Analysts at CreditSights said Citigroup had the greatest exposure in dollar terms among the big three US commercial banks to any markdown in the value of their mortgage-related retained interest and leveraged loans. CreditSights had reduced earnings estimates for Citi, JPMorgan and Bank of America, but said the big banks were more insulated to such exposures than other institutions.
CreditSights said it considered the big banks as havens of quality in the financial sector, retaining the longer-term advantages of diversity and sizeable deposit funding.

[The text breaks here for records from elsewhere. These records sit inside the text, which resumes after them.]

(** * The faucet's request-admission pipeline: proof of work, CAPTCHA,
      abuse detection and metrics

    A shallow embedding of the Go packages [pow], [captcha], [abuse] and
    [metrics] of the faucet backend and of the allowlists of package
    [api], the properties their specification states about them, and
    further properties of the code.

    Conventions.
    - A Go [int], [int64] or [time.Duration] is a [Z]; an [int] is
      taken to be 64 bits wide, as on the 64-bit platforms.  The sum of
      the response times wraps around as the int64 addition does; a
      property that another overflow would break states the range of its
      inputs.
    - A Go [string] is a [string] (a sequence of bytes); a
      [map[string]T] is a [gmap string T], and a [map[string]*T] is a
      [gmap string T] whose entries are written back after every update
      through the pointer.
    - A method with a pointer receiver is a computation in the monad [M]
      over the receiver's state and the [World]: the wall clock and the
      two random sources, each of them a stream read one sample per call.
    - The mutexes are not modelled: every method body runs under its lock,
      so the methods are the atomic steps. *)

From Stdlib Require Import ZArith String Ascii List Bool Lia DecimalString.
From Stdlib Require Import Floats.PrimFloat Floats.FloatOps Floats.SpecFloat.
From Stdlib Require Import Numbers.Cyclic.Int63.Uint63.
From stdpp Require Import gmap strings.

Open Scope Z_scope.

(** ** Results of Go calls *)

(** A call either returns or panics with a message. *)
Inductive Outcome (A : Type) : Type :=
| Returns (a : A)
| Panics (msg : string).
Arguments Returns {A} a.
Arguments Panics {A} msg.

(** Go's [error] values are built with [fmt.Errorf]; they are modelled by
    their message, and [None] stands for [nil]. *)
Definition error := option string.
(** ** [parse_filters_request]: tokens written with one colon and one operator *)

Lemma char_in_append (c : Ascii.ascii) (s t : string) :
  char_in c (String.append s t) = char_in c s || char_in c t.
Proof.
  induction s as [ | c' s IH ]; [ reflexivity | ].
  rewrite append_cons. cbn [char_in]. rewrite IH, orb_assoc. reflexivity.
Qed.

Lemma prefix_chars (c : Ascii.ascii) (sub s : string) :
  String.prefix sub s = true -> char_in c sub = true -> char_in c s = true.
Proof.
  revert s. induction sub as [ | a sub IH ]; intros s Hp Hc; [ discriminate | ].
  destruct s as [ | b s ]; [ discriminate | ].
  change (String.prefix (String a sub) (String b s))
    with (if Ascii.ascii_dec a b then String.prefix sub s else false) in Hp.
  destruct (Ascii.ascii_dec a b) as [ <- | ]; [ | discriminate ].
  cbn [char_in] in *. apply orb_true_iff in Hc. apply orb_true_iff.
  destruct Hc as [ Hc | Hc ]; [ left; exact Hc | right; apply IH; assumption ].
Qed.

(** A text that lacks a character of [sub] does not hold [sub]. *)
Lemma contains_chars (c : Ascii.ascii) (sub s : string) :
  char_in c sub = true -> char_in c s = false -> contains sub s = false.
Proof.
  intros Hc. induction s as [ | b s IH ]; intros Hs.
  - destruct sub; [ discriminate | reflexivity ].
  - cbn [contains]. apply orb_false_iff. split.
    + destruct (String.prefix sub (String b s)) eqn:Hp; [ | reflexivity ].
      rewrite (prefix_chars c _ _ Hp Hc) in Hs. discriminate.
    + apply IH. cbn [char_in] in Hs. apply orb_false_iff in Hs. apply Hs.
Qed.

Lemma contains_middle (sub s t : string) :
  contains sub (String.append s (String.append sub t)) = true.
Proof.
  induction s as [ | c s IH ].
  - change (String.append "" (String.append sub t)) with (String.append sub t).
    destruct (String.append sub t) eqn:E; cbn [contains]; rewrite <- E, prefix_append;
      reflexivity.
  - rewrite append_cons. cbn [contains]. rewrite IH. apply orb_true_r.
Qed.

Lemma plain_text_chars (s : string) :
  plain_text s = true ->
  char_in ":" s = false /\ char_in "<" s = false /\ char_in ">" s = false /\
  char_in "=" s = false.
Proof.
  unfold plain_text. rewrite !andb_true_iff, !negb_true_iff. tauto.
Qed.

(** Splitting [term operator value] on the operator. *)
Lemma split_on_operator (a : Ascii.ascii) (sep term val : string) :
  char_in a term = false -> char_in a val = false ->
  str_split (String.append term (String.append (String a sep) val)) (String a sep)
  = [term; val].
Proof.
  intros Ht Hv.
  rewrite <- (split_concat a sep [term; val]); [ reflexivity | discriminate | ].
  repeat constructor; assumption.
Qed.

Lemma parse_filter_plain (ontology term : string) :
  char_in ":" ontology = false ->
  plain_text term = true ->
  parse_filter (String.append ontology (String.append ":" term)) = Ok [ontology; term].
Proof.
  intros Ho Ht. apply plain_text_chars in Ht. destruct Ht as (Ht0 & Ht1 & Ht2 & Ht3).
  unfold parse_filter. rewrite (split_on_operator ":" "" ontology term Ho Ht0).
  cbn [index nth_error bind operators scan_operators].
  rewrite (contains_chars ">" ">=" term eq_refl Ht2).
  rewrite (contains_chars "<" "<=" term eq_refl Ht1).
  rewrite (contains_chars "=" "=" term eq_refl Ht3).
  rewrite (contains_chars ">" ">" term eq_refl Ht2).
  rewrite (contains_chars "<" "<" term eq_refl Ht1).
  reflexivity.
Qed.

Lemma parse_filter_operator (ontology term operator val : string) :
  char_in ":" ontology = false ->
  plain_text term = true ->
  plain_text val = true ->
  In operator operators ->
  parse_filter
    (String.append ontology
       (String.append ":" (String.append term (String.append operator val))))
  = Ok [ontology; term; operator; val].
Proof.
  intros Ho Ht Hv Hop.
  apply plain_text_chars in Ht, Hv.
  destruct Ht as (Ht0 & Ht1 & Ht2 & Ht3), Hv as (Hv0 & Hv1 & Hv2 & Hv3).
  unfold parse_filter.
  assert (forall c, char_in c operator = false ->
                    char_in c term = false -> char_in c val = false ->
                    char_in c (String.append term (String.append operator val)) = false)
    as Hfree.
  { intros c Hc1 Hc2 Hc3. rewrite !char_in_append, Hc1, Hc2, Hc3. reflexivity. }
  assert (char_in ":" operator = false) as Hcolon.
  { simpl in Hop. destruct Hop as [ <- | [ <- | [ <- | [ <- | [ <- | [] ] ] ] ] ];
      reflexivity. }
  rewrite (split_on_operator ":" "" ontology _ Ho (Hfree _ Hcolon Ht0 Hv0)).
  cbn [index nth_error bind operators scan_operators].
  simpl in Hop. destruct Hop as [ <- | [ <- | [ <- | [ <- | [ <- | [] ] ] ] ] ].
  - rewrite contains_middle, (split_on_operator ">" "=" term val Ht2 Hv2). reflexivity.
  - rewrite (contains_chars ">" ">=" _ eq_refl (Hfree ">"%char eq_refl Ht2 Hv2)).
    rewrite contains_middle, (split_on_operator "<" "=" term val Ht1 Hv1). reflexivity.
  - rewrite (contains_chars ">" ">=" _ eq_refl (Hfree ">"%char eq_refl Ht2 Hv2)).
    rewrite (contains_chars "<" "<=" _ eq_refl (Hfree "<"%char eq_refl Ht1 Hv1)).
    rewrite contains_middle, (split_on_operator "=" "" term val Ht3 Hv3). reflexivity.
  - rewrite (contains_chars "=" ">=" _ eq_refl (Hfree "="%char eq_refl Ht3 Hv3)).
    rewrite (contains_chars "=" "<=" _ eq_refl (Hfree "="%char eq_refl Ht3 Hv3)).
    rewrite (contains_chars "=" "=" _ eq_refl (Hfree "="%char eq_refl Ht3 Hv3)).
    rewrite contains_middle, (split_on_operator ">" "" term val Ht2 Hv2). reflexivity.
  - rewrite (contains_chars "=" ">=" _ eq_refl (Hfree "="%char eq_refl Ht3 Hv3)).
    rewrite (contains_chars "=" "<=" _ eq_refl (Hfree "="%char eq_refl Ht3 Hv3)).
    rewrite (contains_chars "=" "=" _ eq_refl (Hfree "="%char eq_refl Ht3 Hv3)).
    rewrite (contains_chars ">" ">" _ eq_refl (Hfree ">"%char eq_refl Ht2 Hv2)).
    rewrite contains_middle, (split_on_operator "<" "" term val Ht1 Hv1). reflexivity.
Qed.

Shares in Citigroup fell 0.4 per cent at $45.30, a fall of 18.7 per cent for the year. JPMorgan gained 0.9 per cent to $43.93, paring its decline in 2007 to 9 per cent, while Bank of America fell 0.1 per cent at $48.96, taking its loss for the year to 8.3 per cent.

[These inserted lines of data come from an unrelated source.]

(* ===== verification/Prelude.v ===== *)
(** * WatchTogether backend: verification library

    A model in Rocq of the Go service under [src/] that lets people watch videos
    together: accounts with e-mailed verification codes and tokens, rooms with a
    shared playback state, presence, chat, and an HTTP interface over all of it;
    with the theorems that make it correct.  This file is the root: it has the
    errors, the monad and the lemmas everything else shares.

    ** The program and its model

    A request goes from the router to a handler, which calls the account service
    or the room service; these call caches (in memory or Redis), a PostgreSQL
    store, the mail sender and the real-time publisher through interfaces.  Every
    Go interface is a type class over the implementation's state, a method is a
    function [ctx -> ... -> SM S A]: a state-passing program whose result is a
    value, an error, or a halt ([NilDereference], a panic, or [OutOfFuel]).
    Effects happen in the order of the source, and every call of a collaborator
    and every reading of the clock takes one tick of a counter; what a context
    answers and what the clock shows are functions of the tick, so that theorems
    hold for a context that is cancelled, or a backend that fails, between any
    two calls.

    - Prelude, GoStrings, GoNum, GoParse, GoJson, GoFloat, GoTime: what the code
      uses of Go's strings, unicode/utf8, time, strconv, math (binary64) and
      encoding/json, down to shortest decimals and RFC 3339 instants; JsonFacts
      has the lemmas that a text reads back.
    - Model ([internal/model], the wire types of [internal/room/hub.go]),
      QueueUrl ([pkg/queueurl]), Playback ([internal/room/project.go] and the
      pure helpers of [hub.go]).
    - Interfaces: the classes of [internal/cache], [internal/store] and the
      publisher, and the [...Contract] classes that say what a client may rely
      on, through a view of the implementation's state.  Clients are proved
      against the contracts.  The in-memory caches, the PostgreSQL stores and the
      Redis chat discharge theirs; the Redis session cache discharges
      [SessionTokens], which has no clock; the Redis room states expire after seven
      days and discharge no [RoomStateContract], RedisStates says what they keep.
    - Service, Hub, Chat: the room service of [internal/room] ([Service] is the
      struct of [hub.go] with its collaborators; Module [Control] has the pure
      part of [ApplyControl]; [Chat] is [chat.go]).
    - MemCaches, MemPresence ([internal/cache/memory]), Postgres
      ([internal/store/postgres/stores.go]), Redis, RedisCaches, RedisStates and
      RedisChat ([internal/cache/redis]), EmailCode ([internal/emailcode],
      Modules [MemCodes] and [RedisCodes]): the backends.  StateWire is the JSON
      of a room state; PubSub is publish and subscribe in memory, as a step
      relation over goroutines and buffered channels, and over Redis; StoreSuite
      is the suite of [internal/store/testutil] that every store is tested with.
    - Config ([internal/config], [pkg/corsutil]), Email ([internal/email]), Ably
      ([internal/realtime]).
    - Auth: the account service of [internal/auth].
    - Api ([pkg/apierr], [internal/api/context.go], [auth_handlers.go]), RoomsApi
      ([room_handlers.go]), Router ([admin_room_handlers.go],
      [debug_handlers.go], [router.go]): the handlers, one case of [Router.route]
      per route with its middleware, [NewServer], and runs of a server:
      requests, the cleanup a login starts in the background, and the ticks of
      the chat's outbox, in any order ([run_server]).
    - HttpBodies: the request structs, filled from the text of a body, names
      without regard to case and members of a wrong type passed over; Replies: the
      JSON of every reply; ReplyReader: what a client reads from it.
    - Startup: [cmd/server/main.go] with [internal/store/postgres/db.go] and
      [internal/cache/redis/client.go]; ToolCheck: [pkg/toolcheck].
    - RedisMembers, ChatWire, ChatDelivery, HubControl, HubCleanup,
      CodeGuessing, AuthTokens, AuthAccounts, AccountLife, ApiAccess, ApiLimits:
      the theorems about the components they name.
    - Fixtures, ChatExamples, AuthExamples, ApiExamples and the [Toy...] modules: concrete
      backends, at which the witnesses evaluate the model.

    ** What the theorems show

    - Presence: for every sequence of calls the in-memory presence answers like
      one map from users to rooms ([presence_refines_located]), and so does the
      Redis one while no key expires and users leave no room but their own
      ([redis_presence_refines_located]; [leave_elsewhere_splits] says what
      happens otherwise).
    - Playback: accepted controls are numbered consecutively, stored and
      published in order, whatever fails and whatever comes between
      ([controls_linearize]); a stale client is refused; each branch of
      [ApplyControl] computes its specification; the projection of a state stays
      inside the video; the queue is played in its order.  Two controls that
      overlap can lose one ([concurrent_controls_lose_update]).  These theorems are
      over the contract of a room state cache that loses nothing.  Over Redis a
      state is kept as it was for seven days, as long as no command touches its key
      ([redis_state_kept]), and from the text of a request's body to the readers
      of the cache an accepted control is never lost to its encoding
      ([redis_control_kept]).
    - Cleanup: a room somebody is in is never touched, its chat and its outbox
      included, whatever fails; one that succeeds closes exactly the empty rooms and
      erases all they had; the interval and the lock hold.
    - Chat: an accepted message is numbered, kept and either published or put
      in the outbox ([SendChat_correct]); once the publisher works again the
      outbox is emptied in order ([outbox_delivers]), a round of it ends
      ([outbox_round_terminates]), and listings are paged ([history_pages]).
    - Codes: guesses are bounded in both backends, as a box with a fixed number
      of tries; daily limit and cooldown in the in-memory store; what concurrent guesses and a rollback
      after midnight do; the shape of codes.
    - Accounts and tokens: a refresh token works once, over any session cache
      that is a [SessionTokens], the in-memory and the Redis one among them;
      tokens read back for their own use until they expire or are revoked; login,
      registration and reset do what they say on every branch while the collaborators
      answer, and change nothing else ([failed_registration_keeps_account] is what a
      failure can leave behind); a registered account can be logged in to through any history
      ([registered_can_login]).
    - HTTP: a private room needs its password in any run of the server, a request
      refused there does nothing; a route behind [requireAuth] needs a token, managing a room needs its owner or an
      administrator; the rate limiter is exact.
    - Wire formats and settings: chat messages and room states survive JSON
      ([chat_message_roundtrip], [room_state_roundtrip]: floats and instants
      exactly); a client that looks the members of a reply up by name reads what was
      sent, and no password hash ([replies_read]); a channel token is for one room; an accepted configuration
      is well formed and stable.
    - Store: the life cycle of a room's row, the bounds of listings, and that the
      PostgreSQL stores pass the suite of all stores ([stores_conform]).
    - Publish and subscribe: in any interleaving every message addressed to a
      subscriber is received, buffered, carried or given up, once
      ([pubsub_delivery]); a subscriber that leaves can make a publisher panic
      ([pubsub_can_panic]).
    - Process: whatever fails, what was opened is closed, once and in the opposite
      order ([startup_closes]); the schema that start-up runs lacks the column of
      addresses ([schema_lacks_email]).

    ** Bounds and fuel

    Machine integers are [Z] with [wrap64] where the code can overflow, durations
    are 64-bit nanoseconds, positions are binary64.  [ParseDuration] recurses on
    fuel, the length of its text being enough ([duration_parts_fuel]); the JSON
    parser's fuel is the length of the text plus one; the scan of the outbox
    ([scan_pending]) runs until the backend answers cursor 0, so its fuel is a
    parameter, one more than the pages the backend has left being enough
    ([outbox_round_terminates]).

    ** Parameters

    Third-party code is taken as classes with documented behaviour as laws: bcrypt
    ([Bcrypt], [BcryptLaws]), JWT ([Jwt], [JwtLaws]), Redis ([RedisServer],
    [RedisLaws], on the keys that have not expired), PostgreSQL ([SqlRooms],
    [SqlUsers] and their laws), the Ably and Resend clients, the YAML decoder,
    net/mail's address parser, UUIDs, random bytes, the Unicode tables beyond
    ASCII, the iteration order of Go maps, and for start-up the drivers, the HTTP
    server and the signals ([Host]).

    ** Not modelled

    - The CORS middleware, which answers preflight requests and disallowed origins
      before a route is reached ([cors.New], third-party; Config has its settings),
      and the construction of the router at start-up.
    - Path matching and header parsing of the gin framework: a handler is given
      the parameters of its request and what its body binds to, which
      [HttpBodies.with_body] computes from the text.
    - SQL text, parameter binding and the copying of columns: a statement is a
      method of the database's class.
    - Time zones: an instant has none, and is written in UTC.
    - Log lines ([internal/applog], [HashForAudit]): output only; what a cleanup
      logs is recorded as events.
    - Concurrency inside one process beyond what the theorems on overlapping
      calls and on publish and subscribe say: each method of a cache is atomic (it
      runs under a mutex or is one Redis command), and service methods run one after the other otherwise. *)

From Stdlib Require Export ZArith Lia.
From stdpp Require Export base tactics option list gmap strings numbers.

Traders noted buying of put options on Citigroup on Monday. “It is possible they could be aggressively hedging long stock positions, or speculating on continued weakness over the next month,” said analysts at Susquehanna Financial Group. The options expire a day before the bank releases its third-quarter results on October 19. Countrywide declined 5.5 per cent to $17.21, after a slide of 4 per cent on Friday. The largest US mortgage lender plans to cut upwards of 12,000 jobs over the next three months.
The beleagured S&P homebuilder index fell 2.9 per cent and has now fallen two-thirds in value from its peak in 2005. While investors waited for a lower Fed funds rate this month, the dollar came under further pressure.
The dollar index, which measures the dollar against a basket of currencies, extended Friday’s decline below 80 to a fresh 15-year low. For now, the weak dollar has helped boost the appeal of large multinational companies, such as those in the technology sector, analysts said.
The Nasdaq 100 index is up 11.6 per cent this year, well ahead of the S&P’s rise of 2.4 per cent.
“There is an increasing sense that the global technology ‘cycle’ has become somewhat disconnected from the wider economic cycle,” Lehman Brothers said. “At the foot of the technology food chain, the semiconductor “space” has begun to experience an improvement in revenue growth, just as other measures of global economic activity have been weakening.”
Advanced Micro Devices rose 2.6 per cent to $12.94 after it launched its latest server computer chip.
Intel reversed a rise to $26.22 in early trade after boosting its sales outlook. The stock fell 0.5 per cent to close at $25.35.